All that being said, at *this* moment in the MS product cycle, the
TechNet Plus direct download membership fee seems an incredible
bargain. So, we'll just keep it our little secret.
I did the same and pour over Vista looking at the features and study
it. I'm not too interested in Office other than for email, but I
install that anyway too out of curiosity.

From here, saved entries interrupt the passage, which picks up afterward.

(** [onSubmitRating], lines 54-80, as the callback of the render: the
    guard and [taskId] read the constant [currentTaskForRating]. *)
Definition onSubmitRating (handleSubmitRating : SubmitFn) (rating : Q)
  : InRender bool := fun r =>
  match currentTaskForRating (cells r) with
  | None => retR false r
  | Some task =>
      let taskId := id task in
      (setIsRatingDialogOpen false ;;
       setCurrentTaskForRating None ;;
       setIsEnforcedRating false ;;
       settled <- awaitHandleSubmitRating handleSubmitRating taskId rating ;;
       match settled with
       | Fulfilled result => retR result
       | Rejected => retR false
       end) r
  end.

(** A render that shows the prompt on [sampleTask]. *)
Definition sampleRender : Render :=
  mkRender (mkHook true true (Some sampleTask))
           (mkHook true true (Some sampleTask)) [].

End UseRatingRender.

(* ================================================================== *)
(** * User levels (statistics view) *)
(* ================================================================== *)

Module UserStatistics.

(** The object literal returned by [getUserLevel]. *)
Record LevelInfo : Type := mkLevel {
  level : string;
  badge : string;
  color : string
}.

(** Lines 125-137. *)
Definition getUserLevel (completedTasks : Z) : LevelInfo :=
  if (completedTasks >=? 50)%Z then mkLevel "Expert" "Expert" "bg-purple-600"
  else if (completedTasks >=? 20)%Z then mkLevel "Advanced" "Advanced" "bg-blue-600"
  else if (completedTasks >=? 10)%Z then
    mkLevel "Intermediate" "Intermediate" "bg-green-600"
  else if (completedTasks >=? 5)%Z then mkLevel "Beginner+" "Beginner+" "bg-yellow-600"
  else mkLevel "Beginner" "Beginner" "bg-gray-600".
Definition readNumber (s : string) : option (json * string) :=
  match s with
  | String c s' =>
      if Ascii.eqb c "-"%char then
        match s' with
        | String d _ =>
            if isDigit d then
              let (n, rest) := readDigits 0 s' in Some (JNum (- n), rest)
            else None
        | EmptyString => None
        end
      else if isDigit c then
        let (n, rest) := readDigits 0 s in Some (JNum n, rest)
      else None
  | EmptyString => None
  end.

Definition expect (word : string) (v : json) (s : string) : option (json * string) :=
  if startsWith word s then Some (v, sliceFrom (String.length word) s) else None.

(** The items of an array after its first bracket, up to the closing one;
    [readOne] reads a value, [n] bounds the number of items. *)
Fixpoint readItems (readOne : string -> option (json * string)) (n : nat)
    (s : string) : option (list json * string) :=
  match n with
  | O => None
  | S n' =>
      match readOne s with
      | Some (v, rest) =>
          match skipSpace rest with
          | String c rest' =>
              if Ascii.eqb c ","%char then
                match readItems readOne n' rest' with
                | Some (vs, rest'') => Some (v :: vs, rest'')
                | None => None
                end
              else if Ascii.eqb c "]"%char then Some ([v], rest')
              else None
          | EmptyString => None
          end
      | None => None
      end
  end.

(** The members of an object after its first brace, up to the closing one. *)
Fixpoint readMembers (readOne : string -> option (json * string)) (n : nat)
    (s : string) : option (list (string * json) * string) :=
  match n with
  | O => None
  | S n' =>
      match skipSpace s with
      | String q afterQuote =>
          if Ascii.eqb q "034"%char then
            match readString afterQuote with
            | Some (k, rest) =>
                match skipSpace rest with
                | String colon rest' =>
                    if Ascii.eqb colon ":"%char then
                      match readOne rest' with
                      | Some (v, rest'') =>
                          match skipSpace rest'' with
                          | String c rest3 =>
                              if Ascii.eqb c ","%char then
                                match readMembers readOne n' rest3 with
                                | Some (kvs, rest4) => Some ((k, v) :: kvs, rest4)
                                | None => None
                                end
                              else if Ascii.eqb c "}"%char then Some ([(k, v)], rest3)
                              else None
                          | EmptyString => None
                          end
                      | None => None
                      end
                    else None
                | EmptyString => None
                end
            | None => None
            end
          else None
      | EmptyString => None
      end
  end.

(** A value, then what follows it; [fuel] bounds the nesting. *)
Fixpoint readValue (fuel : nat) (s : string) : option (json * string) :=
  match fuel with
  | O => None
  | S fuel' =>
      match skipSpace s with
      | EmptyString => None
      | String c rest =>
          if Ascii.eqb c "n"%char then expect "null" JNull (String c rest)
          else if Ascii.eqb c "t"%char then expect "true" (JBool true) (String c rest)
          else if Ascii.eqb c "f"%char then expect "false" (JBool false) (String c rest)
          else if Ascii.eqb c "034"%char then
            match readString rest with
            | Some (t, rest') => Some (JStr t, rest')
            | None => None
            end
          else if Ascii.eqb c "["%char then
            match skipSpace rest with
            | String d rest' =>
                if Ascii.eqb d "]"%char then Some (JArr [], rest')
                else match readItems (readValue fuel') (String.length rest) rest with
                     | Some (vs, rest'') => Some (JArr vs, rest'')
                     | None => None
                     end
            | EmptyString => None
            end
          else if Ascii.eqb c "{"%char then
            match skipSpace rest with
            | String d rest' =>
                if Ascii.eqb d "}"%char then Some (JObj [], rest')
                else match readMembers (readValue fuel') (String.length rest) rest with
                     | Some (kvs, rest'') => Some (JObj kvs, rest'')
                     | None => None
                     end
            | EmptyString => None
            end
          else readNumber (String c rest)
      end
  end.

(** [JSON.parse(s)]; [None] for a [SyntaxError]. *)
Definition parse (s : string) : option json :=
  match readValue (S (String.length s)) s with
  | Some (v, rest) =>
      match skipSpace rest with
      | EmptyString => Some v
      | String _ _ => None
      end
  | None => None
  end.

Definition stringifyCookies (cs : list CookieEntry) : string :=
  stringifyIndented 0 (JArr (List.map cookieToJson cs)).

(** A text read as an array of cookie entries. *)
Definition parseCookies (s : string) : option (list CookieEntry) :=
  match parse s with
  | Some (JArr items) => mapM cookieOfJson items
  | _ => None
  end.

(** The message of the [SyntaxError] on a text that [parse] refuses. *)
Definition parseMessage (s : string) : string :=
  "Unexpected token in JSON: " +:+ sliceTo 10 s.

(** [v > 0] on integers and truth values; every other value is taken
    for not a number. *)
Definition positive (v : json) : bool :=
  match v with
  | JNum n => Z.ltb 0 n
  | JBool b => b
  | _ => false
  end.

(** [path.dirname] and [path.basename] on POSIX paths *)
Fixpoint lastSlash (s : string) : option nat :=
  match s with
  | EmptyString => None
  | String c s' =>
      match lastSlash s' with
      | Some i => Some (S i)
      | None => if Ascii.eqb c "/"%char then Some 0 else None
      end
  end.

Definition dirname (p : string) : string :=
  match lastSlash p with
  | Some 0 => "/"
  | Some i => sliceTo i p
  | None => "."
  end.

Definition basename (p : string) : string :=
  match lastSlash p with
  | Some i => sliceFrom (S i) p
  | None => p
  end.

(** [path.resolve] on absolute POSIX segments: [.] and empty components
    go, [..] takes one component back. *)
Definition resolve (parts : list string) : string :=
  let components := split "/"%char (join "/" parts) in
  let kept :=
    fold_left
      (fun acc c =>
         if negb (truthy c) || String.eqb c "." then acc
         else if String.eqb c ".." then removelast acc
         else (acc ++ [c])%list)
      components [] in
  "/" +:+ join "/" kept.

(** [new URL(u).origin] for [http://] and [https://] URLs *)
Definition origin (u : string) : option string :=
  let afterScheme (scheme : string) :=
    let rest := sliceFrom (String.length scheme) u in
    match indexOf "/"%char rest with
    | Some i => Some (scheme +:+ sliceTo i rest)
    | None => Some (scheme +:+ rest)
    end in
  if startsWith "https://" u then afterScheme "https://"
  else if startsWith "http://" u then afterScheme "http://"
  else None.

Definition env (vars : gmap string string)
    (answer : list Request -> Request -> FetchResult)
    (rookie : option RookieApi) : Env :=
  {| platform := "linux";
     process_env := vars;
     module_dirname := "/opt/curseforge-mcp/build";
     path_resolve := resolve;
     path_dirname := dirname;
     path_basename := basename;
     JSON_stringify_cookies := stringifyCookies;
     JSON_stringify := stringify;
     JSON_parse := parse;
     JSON_parse_message := parseMessage;
     body_read_message := fun _ => "TypeError: terminated";
     greater_than_zero := positive;
     mkdir_refused := fun _ => None;
     write_refused := fun _ => None;
     URL_origin := origin;
     fetch := answer;
     import_rookie := rookie;
     CurseForgeClient_new := fun _ => None;
     renderComments := fun data page =>
       Ret ("comments (page " +:+ pretty page +:+ ")") |}.

(** The shape of a printed cookie list, as the reader meets it. *)

(** One member line of a printed cookie: the indentation, the key, the value. *)
Definition memberText (k v : string) : string :=
  spaces 4 +:+ quote k +:+ ": " +:+ quote v.

(** The four member lines of a printed cookie and its closing brace. *)
Definition cookieLines (c : CookieEntry) (tail : string) : string :=
  let line k v rest := String "010"%char (memberText k v +:+ rest) in
  let closing := String "010"%char (String " "%char (String " "%char (String "}"%char tail))) in
  line "name" (name c) (String ","%char
  (line "value" (value c) (String ","%char
  (line "domain" (domain c) (String ","%char
  (line "path" (path c) closing)))))).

And you are right, it is the golden goose. I use MSDN and Technet
stuff for a variety of purposes including developing, studying,
testing etc. etc. I also have "retail" and "oem " OS and productivity
software from Microsoft.
Now should you keep it QT (Quiet)? Hm .. well it is a bit the golden
goose. I would offer the advice only if the poster seems a serious
type. If they seem crazed, just tell them to wait for January. If
they seem legit .. then suggest Technet etc. -- but that's just my
advice [which most people seem to leave rather than take]. In other
words, if you value the opportunity Technet affords, then treat it
with respect, right?
I have been SOOOOOOO resisting saying what I am about to say. What
the heck:
You want a fully licensed, RTM version of Vista in 48 hours?
Subscribe to Microsoft's TechNet Plus Direct ($349 US plus tax for
the first year) and download both DVDs -- the 64-bit version (which
includes Ultimate and the lesser versions depending on which key you
use) and the 32-bit ISO (ditto for versions). And, you'll get keys
for all versions which are not in any way crippled or time limited.
The EULA says you may use TechNet direct downloads *for evaluation
purposes* and activate each *version* on up to 10 computers. As a
lawyer who knows MS can write a killer EULA when they want to, that
vague language is not likely to be a mistake. If it is, act soon
before MS's General Counsel reads this newsgroup (as I am sure he
does in his spare time) and re-writes the thing.
For fear of killing the golden goose, I'm not going to go on about
what a bargain Technet Direct Plus is at this moment in the
Microsoft product cycle. Er, but Office 2007 Ultimate RTM is there,
too.
Disclaimer: I have nothing to do with TechNet Plus other than being
a (recently) paid subscriber.
I'm looking at various vendors to get a copy of Vista Ultimate
x64 - but I'm concerned that I will only get the x86 version! There
are a plethora of rumours about whether or not the DVD will include
the x64 version and I'm really not sure who to believe!
The Microsoft site doesn't help nor do the vendors.
There's no point buying an x86 Vista Ultimate DVD, it would simply
be a waste of shelf-sapce!
Can anyone point me to a page that clears up this confusion?